Validus to Acquire Talbot Holdings; Best Puts Ratings under Review

Bermuda-based Validus Holdings, Ltd. has entered into a share sale agreement to acquire all of the outstanding shares of Talbot Holdings Ltd. from the institutional investors, employees and management who currently own them.

Talbot is a privately owned Bermuda-based company, which underwrites marine, property, financial institutions, contingency insurance and treaty reinsurance through Lloyd’s Syndicate 1183.

Further details of the transaction were not announced. The sale is conditioned on regulatory approvals from the Financial Services Authority, the Corporation of Lloyd’s and the Bermuda Monetary Authority.

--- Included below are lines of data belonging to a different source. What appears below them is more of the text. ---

(** * v4l2_bridge: a shallow embedding of the stream engine

    The program relays buffers between two V4L2 video nodes.  This file
    embeds [src/v4l2_bridge.c] (device operations, [device_init],
    [stream_init], [stream_on], [stream_off], and the reading of the
    command line) and states the properties of the specification over
    that embedding.

    Conventions.
    - C integers are [Z]; the wrap-around of [unsigned int] is written out
      with [u32].
    - The kernel is the environment.  What it answers during setup is a
      [driver] record per video node; what it answers while the relay loop
      runs is a script of [round]s, one per call of [poll].
    - Every call that leaves the process (ioctl, open, poll, usleep,
      gettimeofday, output on stdout or stderr, abort) is appended to the
      [trace] of the [world].
    - [ASSERT] in the source prints and calls [abort()]: a computation is a
      function [world -> result], and [Abort] is one of the results.
    - Of the kernel side only what the program can observe is kept: the
      indices queued on each node, the current formats and the handles
      given out.  VIDIOC_STREAMON and VIDIOC_STREAMOFF are events of the
      trace and nothing more. *)

From Stdlib Require Import ZArith List Bool Lia Ascii String Permutation FinFun.
Import ListNotations.
Open Scope Z_scope.

(** ** Constants of <linux/videodev2.h> and <poll.h> *)

Definition V4L2_CAP_VIDEO_CAPTURE : Z := 1.      (* 0x00000001 *)
Definition V4L2_CAP_VIDEO_OUTPUT : Z := 2.       (* 0x00000002 *)
Definition V4L2_BUF_TYPE_VIDEO_CAPTURE : Z := 1.
Definition V4L2_BUF_TYPE_VIDEO_OUTPUT : Z := 2.
Definition V4L2_MEMORY_MMAP : Z := 1.
Definition V4L2_MEMORY_DMABUF : Z := 4.
Definition POLLIN : Z := 1.
Definition POLLOUT : Z := 4.

(** [unsigned int] is 32 bits wide. *)
Definition u32 (x : Z) : Z := x mod 2 ^ 32.

(** ** Data model (the structs of the source) *)

Record v4l2_pix_format := mk_pix {
  width : Z;
  height : Z;
  pixelformat : Z;
  pix_field : Z;
  bytesperline : Z;
  sizeimage : Z;
  colorspace : Z
}.

(** [struct device] *)
Record device := mk_device {
  devname : string;
  fd : Z;
  type : Z;
  buf_type : Z;
  mem_type : Z;
  export : bool
}.

(** [struct config] *)
Record config := mk_config {
  fourcc : Z;
  format : v4l2_pix_format;
  num_buffers : Z;
  fps : Z;
  frame_us : Z
}.

(** [struct buffer] *)
Record buffer := mk_buffer {
  index : Z;
  dbuf_fd : Z
}.

(** [struct stream]; the fields [in], [out] and [config] of the source are
    [s_in], [s_out] and [s_config] here. *)
Record stream := mk_stream {
  s_in : device;
  s_out : device;
  buffers : list buffer;
  s_config : config
}.

(** Which of the two devices of a stream a [struct device *] points to:
    [&s->in] or [&s->out]. *)
Inductive side := DevIn | DevOut.
(** * mr-emad-nabil: login with device limiting, device administration,
      upload key minting and the video streaming proxy

    A shallow embedding of the request handlers of the admin backend:

    - [VideoStream]  : [frontend/pages/api/videos/[...key].js]
    - [KeyMint]      : [frontend/pages/api/upload/r2-signed-url.js]
    - [Devices]      : [frontend/pages/api/students/devices.js] and
                       [frontend/pages/api/assistants/devices.js]
    - [Login]        : the login handler, the third part of
                       [frontend/components/R2VideoPlayer.jsx]

    Conventions.  A JavaScript number that holds an integer is a [Z]; all
    sizes and offsets are assumed to be safe integers, where the arithmetic
    of the handlers is exact.  Where a handler reads a number of a request
    with [parseInt] and tests it ([JS.number]), the rounding to a double,
    the infinities and [NaN] are modelled.  A string is a [string] of code units below
    256, except in [KeyMint] where a file name is a list of UTF-16 code
    units.  A template literal [`${n}`] of an integer is stdpp's [pretty].
    Calls into the document store, the object store, the clock and third
    party libraries are inputs of the handlers. *)

From Stdlib Require Import ZArith Ascii.
From Stdlib Require String.
From stdpp Require Import base numbers option list strings gmap pretty.

Local Open Scope Z_scope.

(** ** JavaScript helpers shared by the handlers *)

Module JS.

Validus Holdings, Ltd. specializes in providing reinsurance coverage through its wholly owned subsidiary Validus Reinsurance, Ltd. The Company was established at the end of 2005 and is led by ex-Marsh CEO Jeffrey Greenberg.

A.M. Best reacted to the news by placing Validus Re’s “A-” (Excellent) financial strength ratings, and the issuer credit ratings of “a-” “under review with negative implications.” Best also placed the ICR of “bbb-” of Validus Holdings, Ltd. under review with negative implications.

Best said the under review status “is attributable to the execution risk inherent with financing this transaction, which hinges upon the successful completion of the initial public offering (IPO). Should the IPO be unsuccessful in raising sufficient funds, it could cause Validus’ risk-adjusted capital to fall below A.M. Best’s expectations.”

Best also indicated that it’s concerned about the “current market dynamics of softening property catastrophe rates,” which, it said “places additional pressure on Validus to meet its targeted goals.”

There’s also an upside, as Best recognized that acquiring Syndicate 1183 “would bring a seasoned book of business as well as broader market access to Validus,” and would “enhance Validus’ market profile.”

Best said the ratings would remain under review pending its “review of the transaction, Validus Holdings, Ltd.’s integration plan and its risk-adjusted capital position upon completion of the deal.”